_DATASET CONTENT_.
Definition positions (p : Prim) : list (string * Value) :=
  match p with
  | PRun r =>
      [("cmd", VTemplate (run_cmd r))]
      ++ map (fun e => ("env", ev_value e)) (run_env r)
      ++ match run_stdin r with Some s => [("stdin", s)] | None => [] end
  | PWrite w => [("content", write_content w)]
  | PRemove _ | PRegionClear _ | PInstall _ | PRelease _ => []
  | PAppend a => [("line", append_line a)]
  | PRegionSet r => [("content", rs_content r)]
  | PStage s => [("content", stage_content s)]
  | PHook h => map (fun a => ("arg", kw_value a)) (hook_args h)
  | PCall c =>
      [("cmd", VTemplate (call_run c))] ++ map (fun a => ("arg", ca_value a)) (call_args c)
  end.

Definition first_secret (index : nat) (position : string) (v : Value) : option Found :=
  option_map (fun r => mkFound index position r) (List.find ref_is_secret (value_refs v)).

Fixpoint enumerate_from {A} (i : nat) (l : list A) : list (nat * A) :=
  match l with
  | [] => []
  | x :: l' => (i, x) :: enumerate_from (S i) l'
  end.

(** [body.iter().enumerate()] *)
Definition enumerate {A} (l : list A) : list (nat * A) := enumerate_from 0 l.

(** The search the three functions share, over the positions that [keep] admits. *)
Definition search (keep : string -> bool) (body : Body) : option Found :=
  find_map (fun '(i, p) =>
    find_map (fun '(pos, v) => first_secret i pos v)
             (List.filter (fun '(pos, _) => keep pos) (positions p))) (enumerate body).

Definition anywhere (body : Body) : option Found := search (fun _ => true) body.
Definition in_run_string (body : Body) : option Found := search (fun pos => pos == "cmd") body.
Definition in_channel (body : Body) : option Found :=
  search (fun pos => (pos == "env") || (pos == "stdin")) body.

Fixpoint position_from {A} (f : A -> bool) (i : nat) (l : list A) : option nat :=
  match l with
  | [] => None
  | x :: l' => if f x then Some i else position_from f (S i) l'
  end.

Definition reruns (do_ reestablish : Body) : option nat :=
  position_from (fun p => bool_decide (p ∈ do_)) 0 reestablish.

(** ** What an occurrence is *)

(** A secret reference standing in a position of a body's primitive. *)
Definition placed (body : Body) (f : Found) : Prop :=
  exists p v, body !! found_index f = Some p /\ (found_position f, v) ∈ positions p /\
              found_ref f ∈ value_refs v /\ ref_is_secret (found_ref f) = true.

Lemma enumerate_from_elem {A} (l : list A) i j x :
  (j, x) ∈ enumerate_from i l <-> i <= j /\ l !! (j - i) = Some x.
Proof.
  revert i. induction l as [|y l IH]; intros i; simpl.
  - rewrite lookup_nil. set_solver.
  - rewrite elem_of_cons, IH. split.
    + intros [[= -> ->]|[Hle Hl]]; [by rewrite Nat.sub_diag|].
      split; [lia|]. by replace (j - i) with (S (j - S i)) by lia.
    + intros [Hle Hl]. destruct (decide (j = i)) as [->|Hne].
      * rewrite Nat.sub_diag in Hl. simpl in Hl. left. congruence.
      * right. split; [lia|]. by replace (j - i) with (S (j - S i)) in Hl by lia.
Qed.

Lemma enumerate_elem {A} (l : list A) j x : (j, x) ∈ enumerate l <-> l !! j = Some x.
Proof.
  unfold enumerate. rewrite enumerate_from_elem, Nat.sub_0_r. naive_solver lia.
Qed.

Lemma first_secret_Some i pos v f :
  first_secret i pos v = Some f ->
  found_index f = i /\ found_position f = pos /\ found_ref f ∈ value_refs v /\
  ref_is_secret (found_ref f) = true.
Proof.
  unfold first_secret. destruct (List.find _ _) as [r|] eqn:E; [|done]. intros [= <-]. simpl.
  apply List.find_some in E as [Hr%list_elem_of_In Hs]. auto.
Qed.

_EXERCISE BRIEF_. Could you repeat exactly the lines in the listing above from the one with "find_map (fun '(i, p) =>" down to the one with "first_secret i pos v = Some f ->"? Include both of those lines.

_WRITTEN ANSWER_.
  find_map (fun '(i, p) =>
    find_map (fun '(pos, v) => first_secret i pos v)
             (List.filter (fun '(pos, _) => keep pos) (positions p))) (enumerate body).

Definition anywhere (body : Body) : option Found := search (fun _ => true) body.
Definition in_run_string (body : Body) : option Found := search (fun pos => pos == "cmd") body.
Definition in_channel (body : Body) : option Found :=
  search (fun pos => (pos == "env") || (pos == "stdin")) body.

Fixpoint position_from {A} (f : A -> bool) (i : nat) (l : list A) : option nat :=
  match l with
  | [] => None
  | x :: l' => if f x then Some i else position_from f (S i) l'
  end.

Definition reruns (do_ reestablish : Body) : option nat :=
  position_from (fun p => bool_decide (p ∈ do_)) 0 reestablish.

(** ** What an occurrence is *)

(** A secret reference standing in a position of a body's primitive. *)
Definition placed (body : Body) (f : Found) : Prop :=
  exists p v, body !! found_index f = Some p /\ (found_position f, v) ∈ positions p /\
              found_ref f ∈ value_refs v /\ ref_is_secret (found_ref f) = true.

Lemma enumerate_from_elem {A} (l : list A) i j x :
  (j, x) ∈ enumerate_from i l <-> i <= j /\ l !! (j - i) = Some x.
Proof.
  revert i. induction l as [|y l IH]; intros i; simpl.
  - rewrite lookup_nil. set_solver.
  - rewrite elem_of_cons, IH. split.
    + intros [[= -> ->]|[Hle Hl]]; [by rewrite Nat.sub_diag|].
      split; [lia|]. by replace (j - i) with (S (j - S i)) by lia.
    + intros [Hle Hl]. destruct (decide (j = i)) as [->|Hne].
      * rewrite Nat.sub_diag in Hl. simpl in Hl. left. congruence.
      * right. split; [lia|]. by replace (j - i) with (S (j - S i)) in Hl by lia.
Qed.

Lemma enumerate_elem {A} (l : list A) j x : (j, x) ∈ enumerate l <-> l !! j = Some x.
Proof.
  unfold enumerate. rewrite enumerate_from_elem, Nat.sub_0_r. naive_solver lia.
Qed.

Lemma first_secret_Some i pos v f :
  first_secret i pos v = Some f ->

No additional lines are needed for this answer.